** Records provided **
(** X2: without a definition file the run ends with the FileNotFoundError
    of line 19 before any output file is opened: the file system is left as
    it was. *)
Theorem missing_definition_file (fs : gmap string str) :
  fs !! filename = None →
  main fs = (fs, inl (Raised FileNotFoundError 19)) ∧
  exit_status (main fs).2 = 1%nat.
Proof. intros H. by rewrite main_missing. Qed.

Lemma missing_definition_file_witness :
  main (∅ : gmap string str) = (∅, inl (Raised FileNotFoundError 19)) ∧
  exit_status (main (∅ : gmap string str)).2 = 1%nat.
Proof. apply missing_definition_file. vm_compute. reflexivity. Defined.

(** X3: a definition file that holds nothing but white space, line breaks
    and semicolons, the empty file included, is accepted: the run ends
    without error, the struct declaration has no member and the other two
    artifacts are the header alone. *)
Theorem blank_definition_file (fs : gmap string str) raw :
  fs !! filename = Some raw →
  Forall (λ c, Py.isspace c = true ∨ c = semicolon) raw →
  main fs =
    (<[dispatch_h := header]>
       (<[vfs_h := header]>
          (<[ops_h := header ++ lit "struct wasi_vfs_ops {" ++ NL
                      ++ lit "};" ++ NL]> fs)),
     inr tt).
Proof.
  intros Hfs Hraw.
  rewrite (main_success fs raw []); [| done | | constructor].
  - unfold dispatch_artifact, vfs_artifact, ops_artifact. cbn [map concat].
    by rewrite ?app_nil_r, <- ?app_assoc.
  - apply signatures_blank, Forall_forall. intros l Hl.
    rewrite strip_blank; [done|]. apply Forall_forall. intros c Hc.
    destruct (N.eqb_spec c semicolon) as [->|Hne];
      [by apply (split_sep_free _ _ _ Hl) in Hc|].
    apply (split_elem _ _ _ _ Hl) in Hc.
    apply remove_char_elem in Hc as [_ Hc].
    apply universal_newlines_elem in Hc as [->|Hc]; [done|].
    rewrite Forall_forall in Hraw. by destruct (Hraw c Hc).
Qed.

Lemma blank_definition_file_witness :
  main (def_file (lit " ; " ++ NL ++ lit ";")) =
    (<[dispatch_h := header]>
       (<[vfs_h := header]>
          (<[ops_h := header ++ lit "struct wasi_vfs_ops {" ++ NL
                      ++ lit "};" ++ NL]>
             (def_file (lit " ; " ++ NL ++ lit ";")))),
     inr tt).
Proof.
  apply (blank_definition_file _ (lit " ; " ++ NL ++ lit ";")).
  - vm_compute. reflexivity.
  - repeat constructor; first [left; reflexivity | right; reflexivity].
Defined.



Lemma process_dispatch_stops lines pre s post out :
  signatures lines = inr (pre ++ s :: post) →
  Forall dispatchable pre →
  Py.startswith (lit "path_") (sig_name s) = true →
  sig_path_info s = [] →
  process lines VfsDefine default_prefix default_qual out
  = (out ++ header ++ concat (map trampoline pre) ++ trampoline_head s,
     inl (Raised IndexError 66)).
Proof.
  intros Hs Hpre Hp Hpia. rewrite process_shape.
  rewrite (for_each_signatures _ _ _ _ (pre ++ s :: post)) by done.
  rewrite for_each_app. unfold bind at 1.
  rewrite for_each_trampolines by done.
  cbn [for_each]. unfold bind at 1.
  rewrite emit_dispatch_no_path_info by done.
  cbn [opening]. by rewrite ?app_nil_r, <- ?app_assoc.
Qed.

(** X5: when every statement parses but a path_ signature has no recorded
    path-info argument, the run ends with the IndexError of line 66 in the
    third emission: wasi_vfs_ops.h and wasi_vfs.h are complete, and
    wasi_vfs_dispatch.h is left holding the header, the trampolines of the
    signatures before the first such signature and the two opening lines of
    its own trampoline. *)
Theorem dispatch_failure_run (fs : gmap string str) raw pre s post :
  fs !! filename = Some raw →
  signatures (lines_of (universal_newlines raw)) = inr (pre ++ s :: post) →
  Forall dispatchable pre →
  Py.startswith (lit "path_") (sig_name s) = true →
  sig_path_info s = [] →
  main fs =
    (<[dispatch_h := header ++ concat (map trampoline pre)
                     ++ trampoline_head s]>
       (<[vfs_h := vfs_artifact (pre ++ s :: post)]>
          (<[ops_h := ops_artifact (pre ++ s :: post)]> fs)),
     inl (Raised IndexError 66)).
Proof.
  intros Hfs Hs Hpre Hp Hpia. rewrite (main_read fs raw) by done. unfold bind.
  rewrite (with_open_w_run ops_h), (process_ops _ (pre ++ s :: post)) by done.
  cbn [fst snd].
  rewrite (with_open_w_run vfs_h), (process_vfs _ (pre ++ s :: post)) by done.
  cbn [fst snd].
  rewrite (with_open_w_run dispatch_h).
  by rewrite (process_dispatch_stops _ pre s post).
Qed.

Lemma dispatch_failure_run_witness :
  main (def_file (lit "f(int a);path_x(int b)")) =
    (<[dispatch_h := header
         ++ concat (map trampoline
                      [Signature (lit "f") [lit "int a"] [lit "a"] []])
         ++ trampoline_head (Signature (lit "path_x") [lit "int b"]
                               [lit "b"] [])]>
       (<[vfs_h := vfs_artifact
            ([Signature (lit "f") [lit "int a"] [lit "a"] []]
             ++ Signature (lit "path_x") [lit "int b"] [lit "b"] [] :: [])]>
          (<[ops_h := ops_artifact
               ([Signature (lit "f") [lit "int a"] [lit "a"] []]
                ++ Signature (lit "path_x") [lit "int b"] [lit "b"] [] :: [])]>
             (def_file (lit "f(int a);path_x(int b)")))),
     inl (Raised IndexError 66)).
Proof.
  apply (dispatch_failure_run _ (lit "f(int a);path_x(int b)")).
  - vm_compute. reflexivity.
  - vm_compute. reflexivity.
  - repeat constructor. intros H. vm_compute in H. discriminate.
  - vm_compute. reflexivity.
  - reflexivity.
Defined.
(* ===== verification/Prelude.v ===== *)
(** * ZanGuard: a verification development of its console and of its server

    ZanGuard is a relationship-based authorization server (Go, [src/pkg/]) with a
    web console to administer it (TypeScript and React, [src/console/]).  This
    library models both, and the configuration of the documentation site.  The console: the data it exchanges with the server, the
    requests it makes, the readers that extract types, relations and permissions
    from a schema's YAML text, and every page as a component with state, a rendered
    tree and handlers.  The server: the schema compiler and validator, the
    permission check, the memory store, the tenant lifecycle and every handler of
    the HTTP API, what it decodes and encodes, and its handlers running at the same
    time.  The two meet in ServerWire.v (a call of the client is received as the request
    it means), ReplyWire.v (what the client returns is what the server replied),
    EndToEnd.v (a tuple from the form to the store and back) and ChangelogPage.v (the
    page that reads the server's log).

    ** How a page is modelled

    A component (class [Component] of Html.v) has a [render] function from props
    and state to a tree of elements, whose handlers are messages, and an [update]
    function, the handlers: what each message does to the state and which effects
    (requests, notifications) it starts.  [arrives] says which messages come from
    the outside, such as a request that settles.  What the user can do is not
    postulated but read off the rendered tree ([offers]): the buttons that are not
    disabled, the items of a select, the inputs that are shown.  A [run] is a
    sequence of messages each of which was on offer or arrived, and the invariants
    are proved over the states runs reach.  JSX that only styles (class names,
    sizes, icons' classes, placeholders of inputs) is left out of the trees.

    ** How the server is modelled

    Go functions that return an error or may dereference a nil pointer return
    [res] (GoLib.v): a value, an error or a panic.  The store and the server are
    records; an operation takes the state and gives the state with its result, and
    the reading of the clock is an argument.  The recursive check threads its
    mutable visited set as a state ([walk]) and carries fuel.  A request is a value
    of [request] (ServerApi.v), [serve] the server's step, and [run] of ApiFacts.v a
    history of requests; a [serving] server was started as [cmd/server/main.go] does.
    For requests at the same time a handler is a [program] of atomic steps
    (Concurrent.v), one for each access under a mutex, and a schedule says which request
    moves next; [serve] is such a program running alone.  A check is then a [dialogue]
    (EngineSteps.v): the same functions as in ServerEngine.v, asking the store query by
    query, with the answers of different moments; with one store it is [Check].
    What is not the repository's code is an interface: [ExprLang] (expr-lang, which
    compiles and runs conditions), [TupleStore] (what a check asks of a store, which
    [memory_store] implements), [Decoders] (YAML, SHA-256, [time.Parse]), [GoAny],
    [AnyOut] and [TimeText] (what [encoding/json] makes of values of type [any] and of
    times), [JsExact] (integers up to 2^53 are exact doubles).

    ** The files of the console

    - Prelude.v: automation, hint databases, lemmas on lists and folds.
    - JsString.v, JsObject.v: the parts of JavaScript's strings (UTF-16 code
      units), [Map], [Set] and plain objects (integer keys first, ["__proto__"] not
      assigned) the console uses.
    - Json.v, JsonFuel.v, JsonIntegers.v: [JSON.stringify] and [JSON.parse] with
      their round trip; the grammar is read for any tree ([JsonShape]) and from any text
      of a tree ([doc]), so that the server's reader and writer share it; the fuel of the reader is proved enough for every text;
      doubles are the interface [JsNumber]/[JsNumberLaws], which the integers
      instantiate so that concrete inputs can be evaluated.
    - ApiTypes.v: [lib/api/types.ts] and the types of [check.ts].
    - ApiClient.v: [lib/api/*.ts], one request value per function, and the
      [beforeError] hook of [client.ts].
    - Queries.v: [lib/hooks/*.ts], the query keys, when a query is enabled, and what
      a mutation invalidates; that [invalidateQueries] matches keys by prefix is the
      interface [KeyMatching].
    - Html.v: trees, controls, components and runs.
    - UiKit.v, UiKitFacts.v: [components/ui/*.tsx], each component as the tree it
      renders over the primitives of radix-ui, cmdk and sonner; a page offers the
      same with its kit tags expanded.
    - SchemaLayout.v: the line loop the readers share and the canonical layout of a
      schema, from which expected results are computed.
    - TupleSchemaParser.v: [parseSchemaTypes] ([create-tuple-dialog.tsx]).
    - SchemaGraph.v: [parseTypes], [buildGraph] and the view ([schema-graph.tsx]).
    - SchemaEvaluator.v: [parseSchemaTypeInfos] (Module Reader) and the page that
      checks a permission ([schema-evaluator.tsx]).
    - SchemaViewer.v: [parseYamlSimple] and the cards ([schema-viewer.tsx]).
    - CreateTupleDialog.v: the dialog itself ([create-tuple-dialog.tsx]).
    - TuplesPage.v: [app/tuples/page.tsx], filters, table, display of a tuple, and
      the shared [empty-state.tsx].
    - AttributeEditor.v: [attribute-editor.tsx].
    - AttributesPage.v: [app/attributes/page.tsx], both tabs, with the life of the
      editor and the query cache.
    - Explorer.v: [app/explorer/page.tsx], [subject-tree.tsx], [tree-node.tsx].
    - ChangelogPage.v: [app/changelog/page.tsx], [changelog-table.tsx], over the
      server's log of Changelog.v.
    - Shell.v: the tenant store, the tenant selector, the sidebar, the header, the
      layout and [next.config.ts].
    - SchemaPage.v: [app/schema/page.tsx], [schema-editor.tsx], [schema-meta.tsx].

    ** The files of the server

    - Changelog.v: the log of a tenant, how it grows and is read from a number on.
    - GoLib.v: what is used of Go: strings as bytes, errors, [res], the interface
      [ExprLang].
    - ServerModel.v: [pkg/model/].
    - ServerSchema.v: [pkg/schema/types.go], [compiler.go], [validator.go].
    - ServerEngine.v: [pkg/engine/]: the walks, conditions, the schema registry,
      [Check].  EngineTermination.v: checks end.  EngineSpec.v: the inductive
      specification [grounded] of what a permission grants; allows are grounded.
      EngineDecision.v: for unions a deny is final too.  EngineSharing.v: what the
      shared visited set and the top-level condition do.  EngineSteps.v: the check as a
      dialogue with the store.  EngineMoments.v: what it decides and that it ends when the
      answers come from different moments ([granted], the specification over them).
    - ServerStore.v: [pkg/storage/memory/store.go].  StoreFacts.v: its loops, its
      invariant, the separation of tenants.
    - ServerTenants.v: [pkg/tenant/].
    - ServerApi.v: [pkg/api/] and the start of [cmd/server/main.go].  ApiFacts.v:
      each request as store operations on the tenant it names.
    - ServerRoutes.v: [registerRoutes] and its dispatch.
    - Concurrent.v: the handlers as programs, schedules.  ConcurrentFacts.v: programs
      and handlers, the steps of a request, the invariant between them.
      ConcurrentAtomic.v: the reduction of atomic requests to one step.
      ConcurrentIsolation.v: runs with and without the other tenants' requests.
      ConcurrentChecks.v: a thread as a function of its moments, and what explains an
      allow.  ConcurrentAnswers.v: fair schedules, and replies that are replies.
      ConcurrentAnomaly.v: an allow that no moment allows.
    - Utf8.v: UTF-16 and UTF-8.  GoJson.v: [readJSON] and the request types.
      ServerReply.v: [writeJSON] and the reply types.  ReplyText.v: what is written is
      JSON.

    ** The documentation site

    - DocsSite.v: [docs-site/*.js], the sidebar and the configuration; the routes of
      Docusaurus are the interface [DocsRoutes].

    ** The files of both

    - ServerWire.v: calls received.  ReplyWire.v: replies read.  EndToEnd.v: calls,
      handlers and replies composed.

    ** The theorems of the server

    - ServerDemo.v, ApiDemo.v: concrete servers for the witnesses.
    - EngineProperties.v, StoreProperties.v, SchemaProperties.v, TenantProperties.v,
      ApiProperties.v, ApiWrites.v, ApiIsolation.v, ConcurrentProperties.v.

    ** What the theorems about the console show

    - Readers: on a schema in the canonical layout each reader returns what the
      schema says; on every text the three line readers agree with each other
      (a simulation between their loops).  The viewer's own reader is characterised
      exactly, with the permissions it loses.
    - Forms: a tuple or a check can only be submitted if it conforms to the schema
      shown, one request at a time, with what is on the screen; a delete is of the
      tuple the confirmation displays; the badge is the last outcome.
    - Requests: a body parsed back is what was entered; equal query keys mean equal
      requests; tuple writes refresh every tuple list; every request reaches the
      server through the rewrites from every page and there the handler it means.
    - Graphs: nodes and edges of the schema graph and of the subject tree are
      exactly those of the types and of the tree.
    - Paging: Load More shows the whole log once and in order.
    - Editors: saving without editing changes nothing, for plain keys and strings;
      opening, first saving and switching entities and tenants.
    - Behaviours a maintainer should know are theorems too: stale rows and texts
      after a switch to something cached, the frozen subject graph, strings that
      change type, lost permissions.

    ** What the theorems about the server show

    - Check: it always ends; an allow is grounded in tuples and conditions; on
      schemas of unions it decides the specification, and without an error when
      the depth limit covers what can be reached.  Two arrows to one target and
      conditions of inherited permissions do not do what a reader would expect, and
      theorems say what they do.
    - Store: an invariant of every history of operations; the slice of tuples
      refines a map from identity keys; paging of tenants with its overflow.
    - Schemas: what compiles is well formed; the validator is exact.
    - Tenants: the manager refines the lifecycle state machine; deleted is final
      as long as commands are served one at a time; which identifiers are accepted.
    - API: an invariant of the started server over all requests; every request is
      answered; evaluations fail closed; tenants do not notice each other; the
      status codes of a write, how long a tuple lives, loading a schema.
    - At the same time: requests on tenant data are atomic under every interleaving;
      an invariant holds between all steps; the requests of a tenant run as if those of the
      others were not there; every request is answered under every fair schedule; an
      allow is explained by what the store answered at the steps of its check.
      Transitions of a tenant, schema loads and checks are not atomic: a deletion can be
      lost, the engine and the server can keep different schemas, a check can allow
      what no moment allows.

    ** What the theorems about both show

    - Every call of the console is received as what it means, and what it returns is
      what was replied, with the same texts; a tuple typed into the form is listed with
      the texts typed until the console deletes it.

    ** Fuel and bounds

    [parse] gives its reader twice the length of the text plus two calls, which
    JsonFuel.v shows to be enough for every text.  [visit] of ChangelogPage.v
    presses Load More at most once per entry of the log plus one, enough for the
    log to be covered.  A check has [check_fuel], the depth limit plus two calls,
    enough whatever tuples and schema say ([check_always_answers]).  Sequence numbers
    wrap at 2^64, the sum of offset and limit at 2^63.  The same fuel is enough for a check
    whose store changes ([check_schema_settles]).  Every other definition is
    structurally recursive.

    ** What is not modelled

    Of the console: styling, with the class-name tables of the UI kit; the
    transport (ky), the cache policies of react-query beyond the facts above
    (staleness times, retries, garbage collection), the persistence of the tenant
    store, the search of cmdk, dragging of graph nodes; dagre is a parameter.  Runs
    of the tuples page, the explorer, the changelog page and the evaluator are taken
    between changes of their props; the attributes page follows its query cache, the
    schema page also follows changes of tenant, but not a save that settles after
    its editor was unmounted.

    Of the server: the PostgreSQL store, whose behaviour is that of SQL and of its
    driver; percent-encoded path segments and queries (the client's path values are
    taken to be unreserved characters); the texts of errors, logging, environment
    variables, listening.

    Of the documentation site: the text of its pages, the themes and the copyright line. *)

From Stdlib Require Export Lia NArith ZArith.
From stdpp Require Export strings relations gmap prelude.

** Your task **
Each line that holds the string "cmdk" is to be copied from the entries above.

** Your solution **
      renders over the primitives of radix-ui, cmdk and sonner; a page offers the
    store, the search of cmdk, dragging of graph nodes; dagre is a parameter.  Runs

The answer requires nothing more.